# PROVIDED ENTRIES
■ ■ ■ ■

(** ** C10 (amended)

    Claim C10.  For tables of [n >= 1] entries and a non-zero [step], an
    empty anchor map makes the solver return normally; its output is the
    list of candidates in scan order (all tied at error 0, so the stable
    sort keeps them in place), and holds exactly one candidate with error
    [0] for each in-range offset whose table unpacks and has a non-zero
    maximum, and each scale. *)
Theorem solve_u16_scaled_tables_empty_truth data n scales search_start search_end step :
  1 <= n -> step <> 0 ->
  let se := match search_end with Some e => e | None => py_len data end in
  exists offs out,
    py_range search_start (Z.min se (py_len data - 2 * n)) step = Some offs
    /\ scan_offsets data n [] scales offs = Some out
    /\ solve_u16_scaled_tables data n [] scales search_start search_end step = Some out
    /\ (forall c, In c out -> mae c = 0 # 1)
    /\ (forall c, In c out <->
         exists off vals mx k mn' mx', In off offs /\ unpack_u16s data n off = Some vals
           /\ py_max vals = Some mx /\ mx <> 0 /\ In k scales
           /\ py_min (map (fun v => v * k) vals) = Some mn'
           /\ py_max (map (fun v => v * k) vals) = Some mx'
           /\ c = mk_candidate off k (0 # 1) mn' mx').
Proof.
  intros Hn Hs se.
  destruct (py_range search_start (Z.min se (py_len data - 2 * n)) step) as [offs|] eqn:Er.
  2:{ unfold py_range in Er. destruct (Z.eqb_spec step 0); [lia|discriminate]. }
  destruct (scan_offsets_nil_truth data n scales offs Hn) as [out [Hout Hin]].
  assert (Hmae : forall c, In c out -> mae c = 0 # 1).
  { intros c Hc. apply Hin in Hc as (off & vals & mx & k & mn & mx2 & _ & _ & _ & _ & _ & _ & _ & ->).
    reflexivity. }
  exists offs, out. repeat split; auto; try (apply Hin; assumption).
  unfold solve_u16_scaled_tables. fold se. rewrite Er. simpl obind.
  rewrite Hout. simpl obind. f_equal. apply (sort_by_mae_const (0 # 1)). exact Hmae.
Qed.

(** C10: a table of [n = 0] entries unpacks to [()], whose [max] raises
    [ValueError] outside the [try]; a [step] of 0 makes [range] raise. *)
Lemma solve_u16_scaled_tables_empty_truth_counterexample :
  solve_u16_scaled_tables [0; 0; 0] 0 [] [1] 0 None 1 = None
  /\ solve_u16_scaled_tables [1; 0; 0; 0] 1 [] [1] 0 None 0 = None.
Proof. split; reflexivity. Qed.

Lemma solve_u16_scaled_tables_empty_truth_witness :
  exists offs out,
    py_range 0 (Z.min 6 (6 - 2 * 1)) 1 = Some offs
    /\ scan_offsets [1; 0; 0; 0; 7; 0] 1 [] [1; 2] offs = Some out
    /\ solve_u16_scaled_tables [1; 0; 0; 0; 7; 0] 1 [] [1; 2] 0 None 1 = Some out
    /\ (forall c, In c out -> mae c = 0 # 1)
    /\ (forall c, In c out <->
         exists off vals mx k mn' mx', In off offs
           /\ unpack_u16s [1; 0; 0; 0; 7; 0] 1 off = Some vals
           /\ py_max vals = Some mx /\ mx <> 0 /\ In k [1; 2]
           /\ py_min (map (fun v => v * k) vals) = Some mn'
           /\ py_max (map (fun v => v * k) vals) = Some mx'
           /\ c = mk_candidate off k (0 # 1) mn' mx').
Proof.
  exact (solve_u16_scaled_tables_empty_truth [1; 0; 0; 0; 7; 0] 1 [1; 2] 0 None 1
           ltac:(lia) ltac:(discriminate)).
Defined.

(** * Further properties of the extractor *)

(** ** Segmenters keep every name character *)

Section SegmenterConcat.

Variables isalpha isupper islower : Z -> bool.

Lemma concat_flush cur toks : concat (flush cur toks) = concat toks ++ cur.
Proof.
  unfold flush. destruct cur as [|c cur]; simpl.
  - symmetry. apply app_nil_r.
  - rewrite concat_app. simpl. rewrite app_nil_r. reflexivity.
Qed.

Lemma concat_tm_boundary s : forall cur toks,
  concat (tm_boundary isalpha isupper islower s cur toks)
  = concat toks ++ cur ++ filter (fun c => negb (c =? 32) && token_char isalpha c) s.
Proof.
  induction s as [|ch s IH]; intros cur toks; simpl.
  - rewrite concat_flush, app_nil_r. reflexivity.
  - unfold token_char.
    destruct (ch =? 32) eqn:E32; simpl.
    + rewrite IH, concat_flush, <- app_assoc. reflexivity.
    + destruct (isalpha ch || (ch =? 39) || (ch =? 45)) eqn:Ech; simpl.
      * destruct (negb (is_nil cur) && isupper ch && islower (last cur 0)).
        -- rewrite IH, concat_flush, <- !app_assoc. reflexivity.
        -- rewrite IH, <- !app_assoc. reflexivity.
      * rewrite IH, concat_flush, <- app_assoc. reflexivity.
Qed.

Lemma concat_merge_prefix pre toks : concat (merge_prefix pre toks) = concat toks.
Proof.
  revert toks; fix IH 1; intros [|t rest]; simpl; [reflexivity|].
  destruct (str_eqb t pre) eqn:E.
  - apply str_eqb_eq in E; subst.
    destruct rest as [|u rest']; simpl; [reflexivity|].
    rewrite IH, app_assoc. reflexivity.
  - simpl. rewrite IH. reflexivity.
Qed.
(** Modelled from the spec: the access gate of a node ([DataAccessGate] with
    its [PrivacyFilter]), which the notebooks only configure and call.  A
    filter lets a value through, possibly transformed, or denies it; the
    unprotected filter passes values through unchanged. *)
Inductive access := Allowed (value : LabeledData) | Denied.
Definition PrivacyFilter := LabeledData -> access.
Definition UnprotectedAccess : PrivacyFilter := Allowed.

(** Modelled from the spec: [DataNode], absent from the notebooks.  A node
    owns one [LabeledData] object and one access gate. *)
Record DataNode := { private_data : loc; access_policy : PrivacyFilter }.

(** Modelled from the spec: [DataNode.apply_data_transformation] calls
    [t.apply(privateData)], which mutates the node's data in place.  The
    object keeps its place in the store.  The spec does not say what a
    failed transformation leaves behind; here the object is kept as it
    was. *)
Definition apply_data_transformation {T} `{FederatedTransformation T}
    (node : DataNode) (t : T) : M world unit :=
  fun w =>
    match heap w !! private_data node with
    | None => (Raise AttributeError, w)
    | Some labeled_data =>
        match apply t labeled_data (random_state w) with
        | (Ok labeled_data', g') =>
            (Ok tt, {| heap := <[private_data node := labeled_data']> (heap w);
                       random_state := g' |})
        | (Raise e, g') =>
            (Raise e, {| heap := heap w; random_state := g' |})
        end
    end.

(** Modelled from the spec: [DataNode.query] delegates to the access gate,
    which decides on the node's current data. *)
Definition query (node : DataNode) : M world access :=
  fun w =>
    match heap w !! private_data node with
    | None => (Raise AttributeError, w)
    | Some labeled_data => (Ok (access_policy node labeled_data), w)
    end.

(** Modelled from the spec: [configure_data_access] replaces the filter. *)
Definition configure_data_access (node : DataNode) (filter : PrivacyFilter) : DataNode :=
  {| private_data := private_data node; access_policy := filter |}.

(** [random.sample] with its argument check. *)
Definition sample (population : list nat) (k : Z) : M rng (list nat) :=
  fun g =>
    if (Z.ltb k 0 || Z.ltb (Z.of_nat (length population)) k)%bool
    then (Raise ValueError, g)
    else let (chosen, g') := random_sample population (Z.to_nat k) g in
         (Ok chosen, g').

(** A computation on the generator, run inside the ambient state. *)
Definition with_generator {A} (m : M rng A) : M world A :=
  fun w =>
    let (r, g') := m (random_state w) in
    (r, {| heap := heap w; random_state := g' |}).

(** [_percentage] is a float; an integer percentage stands for the float
    of the same value. *)
Record FederatedPoisoningDataAttack :=
  { _percentage : float; _adversaries : list nat }.

Definition adversaries (self : FederatedPoisoningDataAttack) : list nat :=
  _adversaries self.

(** [1 if x in adversaries else 0 for x in list_nodes]. *)
Definition boolean_of (adversaries : list nat) (x : nat) : nat :=
  if decide (x ∈ adversaries) then 1%nat else 0%nat.

(** [int(self._percentage / 100 * num_nodes)], in binary64. *)
Definition adversary_count (percentage : float) (num_nodes : nat) : result Z :=
  int (PrimFloat.mul (PrimFloat.div percentage (float_of_int 100))
                     (float_of_int (Z.of_nat num_nodes))).
(** C3 (as the code has it): MUTE and UNMUTE act on the first connected
    client that bears the given display name.  For that client j: after an
    authenticated MUTE of its name, a MSG read from slot j changes no state
    (no log append, nothing written to any other client) and is answered
    to slot j by "You are muted." alone; after a following authenticated
    UNMUTE of the same name, a MSG from slot j is filtered, appended to the
    room log and written to the audience of the room.  Every other slot,
    whatever its display name, is not affected by the MUTE nor by the
    UNMUTE: its muted flag is as before, after the MUTE the whole slot is
    as before unless it is the admin's own (which gains the admin grant),
    and if it was not muted its MSG is still logged and written to the
    audience of the room. *)
Theorem mute_then_unmute_first_named st a a' j u dmute dunmute dmsg uname rname text :
  find_client_by_name u st = Some j ->
  admin_command dmute "MUTE" u ->
  admin_command dunmute "UNMUTE" u ->
  decode dmsg = Msg uname rname text ->
  let st1 := fst (serve_slot st a dmute) in
  let st2 := fst (serve_slot st1 a' dunmute) in
  let line := "[" +:+ rname +:+ "] " +:+ uname +:+ ": " +:+ run_filter_and_get_output text in
  muted (slot st1 j) = true /\
  serve_slot st1 j dmsg = (st1, [reply st1 j ("You are muted." +:+ String LF "")]) /\
  muted (slot st2 j) = false /\
  serve_slot st2 j dmsg
  = (append_room_log rname (snprintf BUF line) (add_room_if_missing rname st2),
     map (fun c => writef (to_child_fd c) (snprintf BUF line +:+ String LF ""))
         (audience rname st2)) /\
  (forall k, k <> j -> muted (slot st1 k) = muted (slot st k)) /\
  (forall k, k <> j -> muted (slot st2 k) = muted (slot st1 k)) /\
  (forall k, k <> j -> k <> a -> slot st1 k = slot st k) /\
  (forall k, k <> j -> muted (slot st k) = false ->
     serve_slot st1 k dmsg
     = (append_room_log rname (snprintf BUF line) (add_room_if_missing rname st1),
        map (fun c => writef (to_child_fd c) (snprintf BUF line +:+ String LF ""))
            (audience rname st1))).
Proof.
  intros Hj Hmute Hunmute Hmsg st1 st2 line.
  pose proof (find_index_lt _ _ _ Hj) as Hlt.
  assert (st1 = update_slot j (with_muted true) (update_slot a (with_admin true) st))
    as Hst1 by (by apply (serve_admin_mute st a dmute u j true)).
  assert (find_client_by_name u st1 = Some j) as Hj1
    by (by rewrite Hst1, find_client_after_mute).
  assert (length (clients st1) = length (clients st)) as Hlen1.
  { rewrite Hst1. unfold update_slot. cbn [clients set_clients].
    by rewrite !length_alter. }
  assert (st2 = update_slot j (with_muted false) (update_slot a' (with_admin true) st1))
    as Hst2 by (by apply (serve_admin_mute st1 a' dunmute u j false)).
  assert (muted (slot st1 j) = true) as Hm1 by (rewrite Hst1; by apply muted_after).
  assert (muted (slot st2 j) = false) as Hm2
    by (rewrite Hst2; apply muted_after; by rewrite Hlen1).
  assert (forall k, k <> j -> muted (slot st1 k) = muted (slot st k)) as Hothers.
  { intros k Hk. rewrite Hst1, slot_update_other by done.
    by apply (slot_update_field muted). }
  assert (forall s0 k, muted (slot s0 k) = false ->
            serve_slot s0 k dmsg
            = (append_room_log rname (snprintf BUF line) (add_room_if_missing rname s0),
               map (fun c => writef (to_child_fd c) (snprintf BUF line +:+ String LF ""))
                   (audience rname s0))) as Hdelivered.
  { intros s0 k Hk. rewrite serve_slot_decode, Hmsg. cbn [execute]. unfold do_MSG.
    rewrite Hk. unfold broadcast_to_room. f_equal. f_equal.
    apply audience_clients. by rewrite append_log_clients, add_room_clients. }
  split; [done|]. split.
  { rewrite serve_slot_decode, Hmsg. cbn [execute]. unfold do_MSG. by rewrite Hm1. }
  split; [done|]. split; [by apply Hdelivered|]. split; [done|]. split.
  { intros k Hk. rewrite Hst2, slot_update_other by done.
    by apply (slot_update_field muted). }
  split.
  - intros k Hk Ha. by rewrite Hst1, !slot_update_other.
  - intros k Hk Hfree. apply Hdelivered. by rewrite Hothers.
Qed.

(** *** The ADMIN payload parser *)

Lemma free_of_app bad a b : free_of bad (a +:+ b) = free_of bad a && free_of bad b.
Proof.
  induction a as [|c a IH]; [done|].
  change (String c a +:+ b) with (String c (a +:+ b)). cbn [free_of].
  by rewrite IH, andb_assoc.
Qed.

Lemma free_of_weaken (bad bad' : ascii -> bool) s :
  (forall c, bad' c = true -> bad c = true) ->
  free_of bad s = true -> free_of bad' s = true.
Proof.
  intros Hsub. induction s as [|c s IH]; [done|]. cbn [free_of].
  rewrite !andb_true_iff, !negb_true_iff. intros [Hc Hs]. split; [|by apply IH].
  destruct (bad' c) eqn:E; [|done]. apply Hsub in E. congruence.
Qed.

Lemma cut_at_free stop a : free_of stop a = true -> cut_at stop a = a.
Proof.
  induction a as [|c a IH]; [done|]. cbn [free_of cut_at].
  rewrite andb_true_iff, negb_true_iff. intros [-> Ha]. by rewrite IH.
Qed.

Lemma cut_at_stop stop a c rest :
  free_of stop a = true -> stop c = true -> cut_at stop (a +:+ String c rest) = a.
Proof.
  intros Ha Hc. induction a as [|x a IH].
  - change ("" +:+ String c rest) with (String c rest). cbn [cut_at]. by rewrite Hc.
  - change (String x a +:+ String c rest) with (String x (a +:+ String c rest)).
    cbn [free_of cut_at] in *. apply andb_true_iff in Ha as [Hx Ha].
    apply negb_true_iff in Hx. rewrite Hx. by rewrite IH.
Qed.

Lemma span_token_stop d t c rest :
  free_of d t = true -> d c = true ->
  span_token d (t +:+ String c rest) = (t, rest).
Proof.
  intros Ht Hc. induction t as [|x t IH].
  - change ("" +:+ String c rest) with (String c rest). cbn [span_token]. by rewrite Hc.
  - change (String x t +:+ String c rest) with (String x (t +:+ String c rest)).
    cbn [free_of span_token] in *. apply andb_true_iff in Ht as [Hx Ht].
    apply negb_true_iff in Hx. rewrite Hx. by rewrite IH.
Qed.

Lemma span_token_end d t : free_of d t = true -> span_token d t = (t, "").
Proof.
  induction t as [|x t IH]; [done|]. cbn [free_of span_token].
  rewrite andb_true_iff, negb_true_iff. intros [-> Ht]. by rewrite IH.
Qed.

Lemma strtok_r_stop d t c rest :
  nonempty t = true -> free_of d t = true -> d c = true ->
  strtok_r d (t +:+ String c rest) = (Some t, rest).
Proof.
  intros Hne Ht Hc. destruct t as [|x t]; [done|].
  pose proof (span_token_stop d (String x t) c rest Ht Hc) as Hspan.
  change (String x t +:+ String c rest) with (String x (t +:+ String c rest)) in *.
  unfold strtok_r. cbn [skip_delims]. cbn [free_of] in Ht.
  apply andb_true_iff in Ht as [Hx _]. apply negb_true_iff in Hx. rewrite Hx.
  by rewrite Hspan.
Qed.

Lemma strtok_r_end d t :
  nonempty t = true -> free_of d t = true -> strtok_r d t = (Some t, "").
Proof.
  intros Hne Ht. destruct t as [|x t]; [done|].
  pose proof (span_token_end d (String x t) Ht) as Hspan.
  unfold strtok_r. cbn [skip_delims]. cbn [free_of] in Ht.
  apply andb_true_iff in Ht as [Hx _]. apply negb_true_iff in Hx. rewrite Hx.
  by rewrite Hspan.
Qed.

Lemma split_space_stop w rest :
  free_of is_space w = true -> split_space (w +:+ String " " rest) = Some (w, rest).
Proof.
  intros Hw. induction w as [|x w IH]; [done|].
  change (String x w +:+ String " " rest) with (String x (w +:+ String " " rest)).
  cbn [free_of split_space] in *. apply andb_true_iff in Hw as [Hx Hw].
  apply negb_true_iff in Hx. rewrite Hx. by rewrite IH.
Qed.

Lemma split_space_none w : free_of is_space w = true -> split_space w = None.
Proof.
  induction w as [|x w IH]; [done|]. cbn [free_of split_space].
  rewrite andb_true_iff, negb_true_iff. intros [-> Hw]. by rewrite IH.
Qed.

Lemma field_no_pipe s : is_field s -> free_of is_pipe s = true.
Proof.
  intros [_ H]. revert H. apply free_of_weaken. by intros c ->.
Qed.

Lemma field_no_line_end s : is_field s -> free_of ends_line s = true.
Proof.
  intros [_ H]. revert H. apply free_of_weaken. intros c ->. apply orb_true_r.
Qed.

Lemma decode_admin_wire payload :
  free_of ends_line payload = true -> decode (admin_wire payload) = Admin payload.
Proof.
  intros Hfree. unfold decode, admin_wire.
  change (negb (nonempty ("ADMIN|" +:+ payload +:+ String LF ""))) with false.
  cbn iota.
  assert (trim_newline (c_string ("ADMIN|" +:+ payload +:+ String LF ""))
          = "ADMIN|" +:+ payload) as ->.
  { unfold c_string. rewrite cut_at_free.
    - rewrite <- append_assoc. unfold trim_newline. apply cut_at_stop; [|done].
      rewrite free_of_app. apply andb_true_iff. split; [done|].
      revert Hfree. apply free_of_weaken. intros c. unfold ends_line. by intros ->.
    - rewrite !free_of_app. rewrite !andb_true_iff. split; [done|]. split; [|done].
      revert Hfree. apply free_of_weaken. intros c. unfold ends_line. intros ->.
      apply orb_true_r. }
  assert (strtok_r is_pipe ("ADMIN|" +:+ payload) = (Some "ADMIN", payload)) as ->.
  { by apply (strtok_r_stop is_pipe "ADMIN" "|" payload). }
  done.
Qed.
(** What [session.get(...)], [raise_for_status()] and [.json()] give
    together: the decoded body, or the exception one of the three raises. *)
Inductive response : Type :=
| Failed (e : exn)
| Replied (payload : json).

(** A session answers a URL and its query parameter; the headers and the
    timeout are the same on every call.  [_lookup_addresses] never sends
    the same parameter twice, so a function of the request covers a server
    whose answers depend on what it was asked before. *)
Definition Session : Type := string -> option (string * string) -> response.

(** [part.strip() for part in parts if isinstance(part, str) and
    part.strip()] *)
Fixpoint stripped_parts (parts : list (option string)) : list string :=
  match parts with
  | [] => []
  | Some part :: rest =>
      if is_empty (strip part) then stripped_parts rest
      else strip part :: stripped_parts rest
  | None :: rest => stripped_parts rest
  end.

Definition _compose_search_query (self : Source) : string :=
  join " " (stripped_parts
    [ _address_name_numer self; _address_street self;
      _street_town self; _address_postcode self ]).

Definition address_line (self : Source) : string :=
  join " " (stripped_parts [ _address_name_numer self; _address_street self ]).

Definition addresses_url : string :=
  API_DOMAIN ++ "/" ++ AUTHORITY ++ API_BASE ++ ADDRESSES_PATH.

(** The [attempts] list of [_lookup_addresses]. *)
Definition attempts (self : Source) (query : string) (postcode : option string)
  : list (string * option string) :=
  [ ("postcode", postcode);
    ("postcode", _address_postcode self);
    ("address", Some query);
    ("query", Some query);
    ("address", Some (address_line self));
    ("query", Some (address_line self));
    ("query", _address_street self) ].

■ ■ ■ ■

# ASSIGNED TASK
Starting at the line above that contains "unfold do_MSG. by", write out each line exactly until the line that contains "(** *** The ADMIN payload parser *)" has been written, and stop there.

# ANSWER TO THIS TASK
  { rewrite serve_slot_decode, Hmsg. cbn [execute]. unfold do_MSG. by rewrite Hm1. }
  split; [done|]. split; [by apply Hdelivered|]. split; [done|]. split.
  { intros k Hk. rewrite Hst2, slot_update_other by done.
    by apply (slot_update_field muted). }
  split.
  - intros k Hk Ha. by rewrite Hst1, !slot_update_other.
  - intros k Hk Hfree. apply Hdelivered. by rewrite Hothers.
Qed.

(** *** The ADMIN payload parser *)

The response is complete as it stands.